** Data provided follows **

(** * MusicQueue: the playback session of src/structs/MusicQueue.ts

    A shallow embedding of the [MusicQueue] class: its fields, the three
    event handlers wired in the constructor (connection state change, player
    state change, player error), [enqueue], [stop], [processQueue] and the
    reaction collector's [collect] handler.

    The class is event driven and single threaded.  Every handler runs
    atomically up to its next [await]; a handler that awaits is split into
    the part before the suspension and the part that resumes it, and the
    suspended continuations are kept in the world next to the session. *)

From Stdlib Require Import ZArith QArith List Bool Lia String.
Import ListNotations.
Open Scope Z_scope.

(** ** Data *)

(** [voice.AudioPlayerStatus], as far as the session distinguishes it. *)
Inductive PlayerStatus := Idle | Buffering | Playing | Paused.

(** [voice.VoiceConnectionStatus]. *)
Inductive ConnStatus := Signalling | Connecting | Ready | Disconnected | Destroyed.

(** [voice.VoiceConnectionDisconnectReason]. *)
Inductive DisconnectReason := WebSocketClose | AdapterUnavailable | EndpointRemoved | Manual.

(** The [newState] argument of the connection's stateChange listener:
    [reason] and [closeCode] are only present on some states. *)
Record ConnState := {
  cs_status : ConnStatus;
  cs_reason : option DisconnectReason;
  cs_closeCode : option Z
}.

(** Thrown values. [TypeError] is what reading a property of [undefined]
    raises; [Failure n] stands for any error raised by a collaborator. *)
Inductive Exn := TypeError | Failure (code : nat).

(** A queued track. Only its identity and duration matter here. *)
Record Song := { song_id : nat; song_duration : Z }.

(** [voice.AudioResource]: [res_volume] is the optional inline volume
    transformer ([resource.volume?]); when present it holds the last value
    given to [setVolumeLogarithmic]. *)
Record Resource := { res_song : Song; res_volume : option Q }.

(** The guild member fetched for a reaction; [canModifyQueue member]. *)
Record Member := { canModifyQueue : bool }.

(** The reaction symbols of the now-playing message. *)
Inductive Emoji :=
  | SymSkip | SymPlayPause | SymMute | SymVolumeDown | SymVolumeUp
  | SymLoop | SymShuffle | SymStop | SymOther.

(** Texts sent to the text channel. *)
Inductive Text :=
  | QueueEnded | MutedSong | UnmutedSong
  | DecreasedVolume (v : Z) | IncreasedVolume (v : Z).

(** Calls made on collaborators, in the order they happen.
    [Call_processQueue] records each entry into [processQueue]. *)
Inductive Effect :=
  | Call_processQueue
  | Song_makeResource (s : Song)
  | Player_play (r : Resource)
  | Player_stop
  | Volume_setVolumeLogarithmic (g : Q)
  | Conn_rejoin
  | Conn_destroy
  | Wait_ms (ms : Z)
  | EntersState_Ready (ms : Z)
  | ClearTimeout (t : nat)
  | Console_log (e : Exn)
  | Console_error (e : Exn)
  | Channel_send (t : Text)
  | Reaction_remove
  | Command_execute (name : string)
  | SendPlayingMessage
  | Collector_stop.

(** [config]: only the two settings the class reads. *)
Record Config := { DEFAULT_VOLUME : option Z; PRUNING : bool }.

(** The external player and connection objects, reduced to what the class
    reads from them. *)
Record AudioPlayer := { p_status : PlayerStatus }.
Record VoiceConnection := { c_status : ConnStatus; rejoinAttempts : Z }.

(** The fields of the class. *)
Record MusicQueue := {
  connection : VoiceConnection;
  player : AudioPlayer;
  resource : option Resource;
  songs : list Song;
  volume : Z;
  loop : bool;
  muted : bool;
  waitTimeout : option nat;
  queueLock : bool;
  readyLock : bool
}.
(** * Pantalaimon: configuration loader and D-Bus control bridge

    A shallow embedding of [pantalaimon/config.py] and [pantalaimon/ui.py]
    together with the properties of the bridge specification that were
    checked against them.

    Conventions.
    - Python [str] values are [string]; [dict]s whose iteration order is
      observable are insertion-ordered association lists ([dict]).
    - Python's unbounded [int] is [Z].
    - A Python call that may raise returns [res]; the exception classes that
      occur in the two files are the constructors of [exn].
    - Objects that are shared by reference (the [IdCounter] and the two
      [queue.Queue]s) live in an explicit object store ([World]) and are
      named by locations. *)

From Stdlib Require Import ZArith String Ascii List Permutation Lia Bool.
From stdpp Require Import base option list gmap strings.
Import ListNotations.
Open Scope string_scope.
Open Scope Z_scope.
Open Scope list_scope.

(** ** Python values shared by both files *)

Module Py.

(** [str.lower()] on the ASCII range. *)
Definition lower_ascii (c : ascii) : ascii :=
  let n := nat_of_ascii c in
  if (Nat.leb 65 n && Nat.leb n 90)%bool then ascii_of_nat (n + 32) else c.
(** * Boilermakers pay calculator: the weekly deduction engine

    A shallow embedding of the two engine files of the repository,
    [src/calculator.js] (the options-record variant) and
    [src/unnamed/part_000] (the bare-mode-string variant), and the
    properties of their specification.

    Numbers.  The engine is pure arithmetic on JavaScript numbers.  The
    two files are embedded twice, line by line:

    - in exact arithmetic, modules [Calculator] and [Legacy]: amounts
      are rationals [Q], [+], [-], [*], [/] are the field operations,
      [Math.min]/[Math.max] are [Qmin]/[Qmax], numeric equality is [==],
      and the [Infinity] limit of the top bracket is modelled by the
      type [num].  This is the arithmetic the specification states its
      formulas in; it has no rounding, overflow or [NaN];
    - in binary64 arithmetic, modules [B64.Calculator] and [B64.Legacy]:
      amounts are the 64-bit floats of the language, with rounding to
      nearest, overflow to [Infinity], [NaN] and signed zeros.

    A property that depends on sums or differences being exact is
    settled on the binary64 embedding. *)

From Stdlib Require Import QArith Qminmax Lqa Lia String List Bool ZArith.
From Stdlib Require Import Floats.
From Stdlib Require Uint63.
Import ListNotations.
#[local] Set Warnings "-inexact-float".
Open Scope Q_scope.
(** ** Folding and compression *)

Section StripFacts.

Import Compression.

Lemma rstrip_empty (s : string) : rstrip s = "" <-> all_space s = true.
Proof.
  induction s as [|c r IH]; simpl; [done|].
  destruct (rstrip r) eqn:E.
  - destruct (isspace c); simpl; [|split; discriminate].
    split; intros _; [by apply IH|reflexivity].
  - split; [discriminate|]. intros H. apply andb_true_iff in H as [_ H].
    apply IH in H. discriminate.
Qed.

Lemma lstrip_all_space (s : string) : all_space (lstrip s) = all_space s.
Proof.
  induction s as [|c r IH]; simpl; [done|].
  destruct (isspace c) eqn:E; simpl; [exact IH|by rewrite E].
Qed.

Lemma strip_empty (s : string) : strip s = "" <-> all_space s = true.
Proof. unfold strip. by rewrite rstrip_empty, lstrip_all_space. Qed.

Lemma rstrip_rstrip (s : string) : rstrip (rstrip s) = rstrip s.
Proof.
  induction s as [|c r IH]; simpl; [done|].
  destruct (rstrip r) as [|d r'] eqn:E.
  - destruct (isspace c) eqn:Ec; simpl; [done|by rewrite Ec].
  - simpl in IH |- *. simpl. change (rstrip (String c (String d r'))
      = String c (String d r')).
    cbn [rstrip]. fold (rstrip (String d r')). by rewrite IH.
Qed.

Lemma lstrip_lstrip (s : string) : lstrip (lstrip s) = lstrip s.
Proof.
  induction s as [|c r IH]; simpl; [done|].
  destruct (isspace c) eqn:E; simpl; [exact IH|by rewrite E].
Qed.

** End of Data provided **

■ **Problem statement**:
Everything above from the line containing "(** ** Python values shared by both files *)" down to the line containing "two files are embedded" should be copied exactly, both end lines included, and nothing else.

■ **Response to the exercise**:
(** ** Python values shared by both files *)

Module Py.

(** [str.lower()] on the ASCII range. *)
Definition lower_ascii (c : ascii) : ascii :=
  let n := nat_of_ascii c in
  if (Nat.leb 65 n && Nat.leb n 90)%bool then ascii_of_nat (n + 32) else c.
(** * Boilermakers pay calculator: the weekly deduction engine

    A shallow embedding of the two engine files of the repository,
    [src/calculator.js] (the options-record variant) and
    [src/unnamed/part_000] (the bare-mode-string variant), and the
    properties of their specification.

    Numbers.  The engine is pure arithmetic on JavaScript numbers.  The
    two files are embedded twice, line by line:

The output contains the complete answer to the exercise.